* **The problem**:
Which lines run from the one containing "0)) = Some (res, W')" through the end of the material? Transcribe them word for word, and only them.

* **Information**:
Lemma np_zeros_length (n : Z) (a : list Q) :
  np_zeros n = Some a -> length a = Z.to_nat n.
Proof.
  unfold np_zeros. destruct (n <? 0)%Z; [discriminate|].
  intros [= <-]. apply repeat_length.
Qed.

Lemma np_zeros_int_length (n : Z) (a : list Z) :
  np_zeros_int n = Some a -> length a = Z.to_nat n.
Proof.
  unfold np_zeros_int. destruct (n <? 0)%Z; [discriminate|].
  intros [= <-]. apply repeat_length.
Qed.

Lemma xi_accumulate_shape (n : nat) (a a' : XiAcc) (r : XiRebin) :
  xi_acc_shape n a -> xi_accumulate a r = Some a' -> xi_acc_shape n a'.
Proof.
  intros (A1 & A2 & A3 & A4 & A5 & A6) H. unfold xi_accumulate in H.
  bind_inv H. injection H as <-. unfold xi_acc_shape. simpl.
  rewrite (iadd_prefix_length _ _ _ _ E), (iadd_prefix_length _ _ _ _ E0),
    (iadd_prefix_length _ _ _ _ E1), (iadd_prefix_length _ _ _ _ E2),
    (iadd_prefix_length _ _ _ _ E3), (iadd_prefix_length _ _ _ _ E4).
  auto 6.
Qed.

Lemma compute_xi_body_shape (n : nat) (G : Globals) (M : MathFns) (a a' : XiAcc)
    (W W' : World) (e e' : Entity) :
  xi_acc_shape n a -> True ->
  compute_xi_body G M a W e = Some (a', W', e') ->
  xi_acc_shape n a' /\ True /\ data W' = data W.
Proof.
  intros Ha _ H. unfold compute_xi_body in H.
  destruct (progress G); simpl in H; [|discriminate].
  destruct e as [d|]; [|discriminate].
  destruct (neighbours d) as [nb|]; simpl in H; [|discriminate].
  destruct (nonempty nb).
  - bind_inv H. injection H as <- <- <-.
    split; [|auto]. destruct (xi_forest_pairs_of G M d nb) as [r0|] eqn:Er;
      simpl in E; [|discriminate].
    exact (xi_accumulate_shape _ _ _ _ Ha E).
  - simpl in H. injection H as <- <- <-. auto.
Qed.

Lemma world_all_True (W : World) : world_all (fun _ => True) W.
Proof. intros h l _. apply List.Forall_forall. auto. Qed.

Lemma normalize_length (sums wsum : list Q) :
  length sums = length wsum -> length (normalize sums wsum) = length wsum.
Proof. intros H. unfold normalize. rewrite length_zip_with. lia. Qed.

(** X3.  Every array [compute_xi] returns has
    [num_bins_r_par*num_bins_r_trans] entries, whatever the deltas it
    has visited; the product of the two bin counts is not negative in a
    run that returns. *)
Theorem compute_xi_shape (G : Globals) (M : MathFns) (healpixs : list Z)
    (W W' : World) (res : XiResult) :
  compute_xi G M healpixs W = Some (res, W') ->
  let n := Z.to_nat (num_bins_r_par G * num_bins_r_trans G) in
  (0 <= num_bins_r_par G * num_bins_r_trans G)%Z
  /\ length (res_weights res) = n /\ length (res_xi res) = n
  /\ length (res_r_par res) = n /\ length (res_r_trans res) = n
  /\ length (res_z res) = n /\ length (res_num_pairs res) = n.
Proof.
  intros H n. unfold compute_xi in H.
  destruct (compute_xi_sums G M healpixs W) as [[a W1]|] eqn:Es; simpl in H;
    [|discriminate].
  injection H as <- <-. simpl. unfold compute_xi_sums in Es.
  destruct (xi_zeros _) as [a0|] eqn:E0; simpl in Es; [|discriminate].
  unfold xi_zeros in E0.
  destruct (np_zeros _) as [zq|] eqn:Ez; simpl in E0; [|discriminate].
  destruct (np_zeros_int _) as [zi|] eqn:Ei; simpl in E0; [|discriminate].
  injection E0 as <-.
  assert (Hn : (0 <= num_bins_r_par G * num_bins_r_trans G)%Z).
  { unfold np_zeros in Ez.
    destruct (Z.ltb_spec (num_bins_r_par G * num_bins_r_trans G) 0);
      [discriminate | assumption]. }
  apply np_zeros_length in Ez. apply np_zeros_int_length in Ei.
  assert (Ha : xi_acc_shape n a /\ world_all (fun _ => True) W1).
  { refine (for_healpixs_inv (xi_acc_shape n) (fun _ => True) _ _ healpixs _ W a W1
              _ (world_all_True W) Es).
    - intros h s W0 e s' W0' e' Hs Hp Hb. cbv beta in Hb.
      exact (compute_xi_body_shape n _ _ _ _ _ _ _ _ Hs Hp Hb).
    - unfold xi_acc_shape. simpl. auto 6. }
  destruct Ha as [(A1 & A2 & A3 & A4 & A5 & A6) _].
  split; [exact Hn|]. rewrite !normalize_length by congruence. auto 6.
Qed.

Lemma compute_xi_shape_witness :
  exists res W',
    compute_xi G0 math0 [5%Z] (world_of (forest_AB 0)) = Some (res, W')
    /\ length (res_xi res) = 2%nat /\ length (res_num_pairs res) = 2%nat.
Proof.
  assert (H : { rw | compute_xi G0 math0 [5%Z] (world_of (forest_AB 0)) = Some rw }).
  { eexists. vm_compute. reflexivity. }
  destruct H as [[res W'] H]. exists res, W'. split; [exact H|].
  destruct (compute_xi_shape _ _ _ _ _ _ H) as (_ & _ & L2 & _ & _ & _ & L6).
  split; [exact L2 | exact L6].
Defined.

* **Written answer**:
    compute_xi G0 math0 [5%Z] (world_of (forest_AB 0)) = Some (res, W')
    /\ length (res_xi res) = 2%nat /\ length (res_num_pairs res) = 2%nat.
Proof.
  assert (H : { rw | compute_xi G0 math0 [5%Z] (world_of (forest_AB 0)) = Some rw }).
  { eexists. vm_compute. reflexivity. }
  destruct H as [[res W'] H]. exists res, W'. split; [exact H|].
  destruct (compute_xi_shape _ _ _ _ _ _ H) as (_ & _ & L2 & _ & _ & _ & L6).
  split; [exact L2 | exact L6].
Defined.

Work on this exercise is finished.